[Data entries]
(* ===== verification/Namespace.v ===== *)
(** * Namespace: the names of the program data directory

    The specification of the storage operations of the transition.  The world is
    the names of the program data directory, the record files of the bootstrap
    directory, and the open handles.  [namespace] states what Windows documents
    of the calls of the transition, any of which may fail and then changes
    nothing but a flag; it permits a call only in a world where an invariant
    holds, so a program that satisfies it can be stopped at any call. *)

From stdpp Require Import base list gmap strings.
From S2P Require Import Prelude Text Path Effects Models Win32 Registry Security SecureFs Storage Legacy.

(** ** Plain names *)
Definition word_char (c : Z) : bool := is_ascii_alphanumeric c || Z.eqb c DASH || Z.eqb c DOT.
Definition word (s : str) : Prop := Forall (fun c => word_char c = true) s /\ 3 <= length s <= 1000.

Lemma word_char_bounds c : word_char c = true -> (0 <= c < 128)%Z /\ c <> BACKSLASH /\ c <> FORWARD_SLASH /\ c <> COLON /\ c <> 0%Z.
Proof.
  unfold word_char, is_ascii_alphanumeric, is_ascii_alphabetic, is_ascii_upper, is_ascii_lower, is_ascii_digit.
  assert (DASH = 45 /\ DOT = 46 /\ BACKSLASH = 92 /\ FORWARD_SLASH = 47 /\ COLON = 58)%Z as (-> & -> & -> & -> & ->) by done.
  lia.
Qed.
Lemma encode_word s : Forall (fun c => word_char c = true) s -> encode_utf16 s = s.
Proof.
  induction 1 as [|c s Hc _ IH]; [done|]. change (encode_utf16 (c :: s)) with (encode_char c ++ encode_utf16 s).
  rewrite IH. unfold encode_char. apply word_char_bounds in Hc. by destruct (Z.ltb_spec c 65536); [|lia].
Qed.
Lemma validate_word s : word s -> validate_component s = Ok tt.
Proof.
  intros [Hs Hlen]. unfold validate_component.
  assert (from_utf16_lossy s = s) as ->.
  { rewrite <- (encode_word s Hs) at 1. apply from_encode_utf16_lossy. eapply Forall_impl; [exact Hs|].
    intros c Hc%word_char_bounds. left. lia. }
  rewrite Forall_forall in Hs.
  assert (forall c, c ∈ s -> c <> BACKSLASH /\ c <> FORWARD_SLASH /\ c <> COLON /\ c <> 0%Z) as Hno.
  { intros c Hc. by apply word_char_bounds, Hs. }
  destruct (is_empty s) eqn:He; [destruct s; simpl in *; [lia|done]|].
  destruct (str_eqb s ($".")) eqn:Hd; [apply str_eqb_spec in Hd; subst; simpl in Hlen; lia|].
  destruct (str_eqb s ($"..")) eqn:Hdd; [apply str_eqb_spec in Hdd; subst; simpl in Hlen; lia|]. simpl.
  destruct (existsb _ s) eqn:Hx.
  { apply existsb_exists in Hx as (c & Hc%list_elem_of_In & Hone). unfold one_of in Hone.
    apply bool_decide_eq_true in Hone. destruct (Hno c Hc) as (Hb & Hf & _). 
    repeat (apply elem_of_cons in Hone as [?|Hone]; [congruence|]). by apply not_elem_of_nil in Hone. }
  destruct (contains_char s COLON) eqn:Hc; [by apply contains_char_spec, Hno in Hc as (_ & _ & ? & _)|].
  destruct (contains_char s 0) eqn:H0; [by apply contains_char_spec, Hno in H0 as (_ & _ & _ & ?)|]. done.
Qed.
Lemma child_word parent s : word s -> child_path parent (encode_utf16 s) = Ok (path_join parent s).
Proof. intros Hs. rewrite encode_word by apply Hs. unfold child_path. by rewrite validate_word. Qed.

### EXERCISE REQUIREMENTS
Every one of the records is to be copied word for word.

### RESULT
(* ===== verification/Namespace.v ===== *)
(** * Namespace: the names of the program data directory

    The specification of the storage operations of the transition.  The world is
    the names of the program data directory, the record files of the bootstrap
    directory, and the open handles.  [namespace] states what Windows documents
    of the calls of the transition, any of which may fail and then changes
    nothing but a flag; it permits a call only in a world where an invariant
    holds, so a program that satisfies it can be stopped at any call. *)

From stdpp Require Import base list gmap strings.
From S2P Require Import Prelude Text Path Effects Models Win32 Registry Security SecureFs Storage Legacy.

(** ** Plain names *)
Definition word_char (c : Z) : bool := is_ascii_alphanumeric c || Z.eqb c DASH || Z.eqb c DOT.
Definition word (s : str) : Prop := Forall (fun c => word_char c = true) s /\ 3 <= length s <= 1000.

Lemma word_char_bounds c : word_char c = true -> (0 <= c < 128)%Z /\ c <> BACKSLASH /\ c <> FORWARD_SLASH /\ c <> COLON /\ c <> 0%Z.
Proof.
  unfold word_char, is_ascii_alphanumeric, is_ascii_alphabetic, is_ascii_upper, is_ascii_lower, is_ascii_digit.
  assert (DASH = 45 /\ DOT = 46 /\ BACKSLASH = 92 /\ FORWARD_SLASH = 47 /\ COLON = 58)%Z as (-> & -> & -> & -> & ->) by done.
  lia.
Qed.
Lemma encode_word s : Forall (fun c => word_char c = true) s -> encode_utf16 s = s.
Proof.
  induction 1 as [|c s Hc _ IH]; [done|]. change (encode_utf16 (c :: s)) with (encode_char c ++ encode_utf16 s).
  rewrite IH. unfold encode_char. apply word_char_bounds in Hc. by destruct (Z.ltb_spec c 65536); [|lia].
Qed.
Lemma validate_word s : word s -> validate_component s = Ok tt.
Proof.
  intros [Hs Hlen]. unfold validate_component.
  assert (from_utf16_lossy s = s) as ->.
  { rewrite <- (encode_word s Hs) at 1. apply from_encode_utf16_lossy. eapply Forall_impl; [exact Hs|].
    intros c Hc%word_char_bounds. left. lia. }
  rewrite Forall_forall in Hs.
  assert (forall c, c ∈ s -> c <> BACKSLASH /\ c <> FORWARD_SLASH /\ c <> COLON /\ c <> 0%Z) as Hno.
  { intros c Hc. by apply word_char_bounds, Hs. }
  destruct (is_empty s) eqn:He; [destruct s; simpl in *; [lia|done]|].
  destruct (str_eqb s ($".")) eqn:Hd; [apply str_eqb_spec in Hd; subst; simpl in Hlen; lia|].
  destruct (str_eqb s ($"..")) eqn:Hdd; [apply str_eqb_spec in Hdd; subst; simpl in Hlen; lia|]. simpl.
  destruct (existsb _ s) eqn:Hx.
  { apply existsb_exists in Hx as (c & Hc%list_elem_of_In & Hone). unfold one_of in Hone.
    apply bool_decide_eq_true in Hone. destruct (Hno c Hc) as (Hb & Hf & _). 
    repeat (apply elem_of_cons in Hone as [?|Hone]; [congruence|]). by apply not_elem_of_nil in Hone. }
  destruct (contains_char s COLON) eqn:Hc; [by apply contains_char_spec, Hno in Hc as (_ & _ & ? & _)|].
  destruct (contains_char s 0) eqn:H0; [by apply contains_char_spec, Hno in H0 as (_ & _ & _ & ?)|]. done.
Qed.
Lemma child_word parent s : word s -> child_path parent (encode_utf16 s) = Ok (path_join parent s).
Proof. intros Hs. rewrite encode_word by apply Hs. unfold child_path. by rewrite validate_word. Qed.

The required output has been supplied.